LGBTQ+ Couples and Divorce: What You Should Know
For many LGBTQ+ couples, the road to marriage was long and difficult. The legalization of same-sex unions seemed like a distant fantasy, and the reality of it was a dream come true. LGBTQ+ marriages are now considered equal under the law, entitling gay, queer, and trans partners to the same benefits and protections as those in heterosexual marriages. However, life happens to straight and LGBTQ+ people alike and, as with some straight couples, LGBTQ+ couples divorce when the relationship spoils. Here are some things you should know.
Doing What’s Best for You
Same-sex couples may feel extra pressure to stay in unhappy marriages. After all, the right to marry wasn’t always there, and admitting defeat may seem like a slap in the face to the people who fought for that right. The reality is that you’re not obligated to remain in an unhealthy and unhappy situation. LGBTQ+ persons can consent to marry, and they can also consent to divorce. You don’t have to prove anything to yourself or others by staying married.
Dealing With Your Village
Failing marriages often foster feelings of shame and embarrassment. You may feel like avoiding or hiding from loved ones and others in your social circles. However, an impending divorce is not the time to isolate yourself from those who love and support you. Even if there are people who weren’t supportive of you marrying in the first place, you may find that some of these people care about your feelings and well-being now. There’s an adage that suggests you discover who really cares when you’re going through difficult times. Don’t withdraw from your village.

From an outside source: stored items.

(** ** Header blocks *)

(** What a line of a header block, here without its newline, says of the
    length of the body: nothing if it is no [Content-Length] line, else
    what [strconv.Atoi] makes of its value. *)
Definition lengthOfLine (line : bytes) : option (result Z) :=
  let t := TrimSpace (line ++ [newline]) in
  if HasPrefix t ContentLengthPrefix
  then Some (Atoi (TrimSpace (TrimPrefix t ContentLengthPrefix)))
  else None.

(** A line that the header loop passes: it is not blank, and if it is a
    [Content-Length] line its value is a number. *)
Definition headerLine (line : bytes) : Prop :=
  ~ In newline line
  /\ TrimSpace (line ++ [newline]) <> []
  /\ forall e, lengthOfLine line <> Some (Err e).

(** The length the lines announce after [cl]: that of the last
    [Content-Length] line, if there is one. *)
Definition announcedFrom (cl : Z) (lines : list bytes) : Z :=
  fold_left (fun cl line =>
               match lengthOfLine line with
               | Some (Ok n) => n
               | _ => cl
               end) lines cl.

Definition announcedBy (lines : list bytes) : Z := announcedFrom 0 lines.

(** ** Notifications of the server *)

(** The session after the notifications that [readResponses] hands to
    [handleNotification] one after the other, each with its method, its
    bytes and the time at which it is handled. *)
Definition handleNotifications `{J : JSON} (sm : SessionManager)
    (ns : list (string * bytes * Time)) : SessionManager :=
  fold_left (fun sm '(method, msg, now) => handleNotification sm method msg now) ns sm.

(** What a notification does to the active flag: a [$/progress] message
    that decodes sets it if its kind is [begin] and clears it if its kind is
    [end]; every other notification leaves it. *)
Definition phaseOfNotification `{J : JSON} (n : string * bytes * Time) : option bool :=
  let '(method, msg, _) := n in
  if String.eqb method "$/progress" then
    match unmarshal_progress msg with
    | Ok v => phaseOf v
    | Err _ => None
    end
  else None.

(** A progress message of kind [end] whose token is the number 7: the
    field [Token string] does not take it, so the message does not
    decode. *)
Definition progressEndNumericToken : bytes :=
  object [ member "jsonrpc" (quote "2.0"); member "method" (quote "$/progress");
           member "params"
             (object [ member "token" (lit "7");
                       member "value"
                         (object [ member "kind" (quote "end");
                                   member "message" (quote "") ]) ]) ].

(** ** Calls of the document handlers *)

(** A call of [textDocument/didOpen] or [textDocument/didClose] with its
    parameters. *)
Inductive DocCall : Type :=
| DidOpenCall (params : bytes)
| DidCloseCall (params : bytes).

Section Documents.

Context {J : JSON}.

(** The session after a call, and after a sequence of calls. *)
Definition docCall (sm : SessionManager) (c : DocCall) : SessionManager :=
  match c with
  | DidOpenCall params => fst (handleDidOpen sm params)
  | DidCloseCall params => fst (handleDidClose sm params)
  end.

Definition docCalls (sm : SessionManager) (cs : list DocCall) : SessionManager :=
  fold_left docCall cs sm.

(** The document a call names, and whether the call opens it; [None]
    when the parameters do not decode. *)
Definition docCallTarget (c : DocCall) : option (string * bool) :=
  match c with
  | DidOpenCall params =>
      match unmarshal_didOpen params with
      | Ok p => Some (do_uri p, true)
      | Err _ => None
      end
  | DidCloseCall params =>
      match unmarshal_didClose params with
      | Ok p => Some (dc_uri p, false)
      | Err _ => None
      end
  end.

End Documents.

(** The parameters of a [didClose], and an instance of [JSON] that
    decodes them as well. *)
Definition didCloseBody (uri : string) : bytes :=
  object [ member "textDocument" (object [ member "uri" (quote uri) ]) ].

Definition documentJSON : JSON := {|
  json_Marshal := exampleMarshal;
  unmarshal_baseMsg := @unmarshal_baseMsg exampleJSON;
  unmarshal_progress := @unmarshal_progress exampleJSON;
  unmarshal_didOpen := @unmarshal_didOpen exampleJSON;
  unmarshal_didClose :=
    decodeTable [ (didCloseBody "file:///X", mkDidClose "file:///X") ];
  unmarshal_request := @unmarshal_request exampleJSON
|}.

(** A session whose pipe to the server is broken. *)
Definition sessionBroken : SessionManager :=
  NewSessionManager "/projects" 4242 (mkPipe [] (Some O)).

(** Every path of the snapshot is absolute. *)
Definition absolutePaths (m : snapshot) : Prop :=
  forall path, is_Some (m !! path) -> String.prefix "/" path = true.

(** What a path of two snapshots has to be reported as, if at all. *)
Definition changeOf (oldFiles newFiles : snapshot) (path : string) : option Z :=
  match oldFiles !! path, newFiles !! path with
  | None, Some _ => Some Created
  | Some m1, Some m2 => if bool_decide (m2 = m1) then None else Some Changed
  | Some _, None => Some Deleted
  | None, None => None
  end.

(** ** The settings of the watcher ([polling_watcher.go]) *)

(** [os.Getenv]: the value of the variable, empty when it is not set. *)
Definition Getenv (env : gmap string bytes) (key : string) : bytes :=
  default [] (env !! key).

(** [GetPollingWorkers]. *)
Definition GetPollingWorkers (env : gmap string bytes) : Z :=
  let workersStr := Getenv env "FILE_WATCHER_WORKERS" in
  match workersStr with
  | [] => 8
  | _ :: _ =>
      match Atoi workersStr with
      | Err _ => 8
      | Ok workers => if workers <? 1 then 8 else workers
      end
  end.

(** The call has no response in its channel and, if its result is fixed,
    the result is an error of the write or the expired deadline. *)
Definition withoutResponse (c : Caller) : Prop :=
  c_buf c = None
  /\ match c_pc c with
     | AtWrite | AtSelect => True
     | AtReturn r | Returned r =>
         r = Err context_DeadlineExceeded \/ r = Err io_ErrClosedPipe
     end.

(** Example: the read loop has returned on the stream without a length,
    and a request is forwarded afterwards. *)
Definition systemReaderGone : System :=
  default systemWithoutLength (@run exampleJSON systemWithoutLength [ARead]).

Definition lateCall : list Action :=
  [ ACall "textDocument/hover" (PInterface (lit "{}")); AWrite 0; ADeadline 0;
    ACleanup 0 ].

Definition systemAfterLateCall : System :=
  default systemReaderGone (@run exampleJSON systemReaderGone lateCall).

(** Every call that has not returned has its entry in the pending map,
    under its id and with its own channel. *)
Definition entriesKept (s : System) : Prop :=
  forall i c, callers s !! i = Some c -> notReturned c ->
              pending (sys_sm s) !! c_id c = Some i.

(** Example: a call waits in its [select] while the answer to it is the
    next message on the stream. *)
Definition systemAnswered : System :=
  default (initSystem session0 (frame (responseBody (lit "1"))) 0)
    (@run exampleJSON (initSystem session0 (frame (responseBody (lit "1"))) 0)
       [ ACall "textDocument/hover" (PInterface (lit "{}")); AWrite 0 ]).

(** ** The fsnotify watcher ([runFsnotifyWatcher]) *)

(** [filepath.Ext]: the scan from the end of the path for the last dot of
    its last element. [r] holds the bytes still to scan, last byte first,
    and [acc] the bytes already passed. *)
Fixpoint extScan (r acc : bytes) : bytes :=
  match r with
  | [] => []
  | c :: r' =>
      if bool_decide (c = "/"%char) then []
      else if bool_decide (c = "."%char) then c :: acc
      else extScan r' (c :: acc)
  end.

Definition Ext (path : string) : string :=
  string_of_list_ascii (extScan (rev (list_ascii_of_string path)) []).

(** The bits of [fsnotify.Op], and [Op.Has] for one of them. *)
Definition fsnotify_Create : Z := 1.
Definition fsnotify_Write : Z := 2.
Definition fsnotify_Remove : Z := 4.
Definition fsnotify_Rename : Z := 8.
Definition fsnotify_Chmod : Z := 16.

Definition Op_Has (o h : Z) : bool := Z.land o h =? h.

(** The cases of the [select] of the loop. An event comes with what
    [os.Stat] finds at its name: [dir] is the name of the directory there,
    if there is one. When the debounce timer fires is left to the
    environment, and so is the order in which the [range] over
    [pendingChanges] yields its keys then: [order] is that order. *)
Inductive FsnotifyCase : Type :=
| CaseStop                                   (* <-sm.watcherStop *)
| CaseEvent (name : string) (op : Z) (dir : option string)
| CaseEventsClosed                           (* watcher.Events is closed *)
| CaseTimer (order : list string)            (* <-debounceTimer.C *)
| CaseError                                  (* an error is logged *)
| CaseErrorsClosed.                          (* watcher.Errors is closed *)

(** The loop: the session, the map [pendingChanges], the directories the
    loop has added to the watcher, and whether the loop has returned. *)
Record FsnotifyLoop : Type := mkFsnotifyLoop {
  fw_sm : SessionManager;
  pendingChanges : gmap string Z;
  fw_added : list string;
  fw_returned : bool
}.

Confronting Feelings of Failure
While your marriage may be ending, you are not a failure. You’re not some wretch who is undeserving of love, affection, and happiness. Marriages end for various reasons, and people change over the years. Many factors can lead to a divorce, including external factors that are out of your control. Remember to be kind to yourself and even your spouse, especially when thinking about what led to your separation.
Talking to a Therapist or Counselor
Whether you think your union can be saved or not, it’s never a bad idea to seek professional help. When you’re facing a major life change such as a divorce, you can find yourself depressed, anxious, and overwhelmed, especially by internal and external criticism. A therapist or counselor can help you filter the noise, process feelings, and make sense of things. A professional, unbiased, third-party observation can also provide valuable insights that can serve you, whether you marry again or not.
Consulting a Lawyer
Marriages and divorces are both legal processes. Ending your marriage not only impacts your daily routines but your family and finances as well. It may be counterintuitive to involve an attorney, especially if you and your soon-to-be-ex are on one accord about the impending split. You want to have a legal expert in your corner, guiding you through the process while representing your best interests. Division of assets and custody of children are two issues that can become quite contentious. You should consult a lawyer who is experienced with divorces, including when LGBTQ+ couples divorce, and fully understands how local laws relate to your situation.
Married couples of every stripe reach a point where divorce is likely, if not certain. LGBTQ+ partners are not immune from things that lead to divorce, whether it’s infidelity, money problems, or falling out of love. Deciding to call it quits is a major step that calls for careful consideration, guidance from professionals, support from real friends and family where available, and kindness to yourself.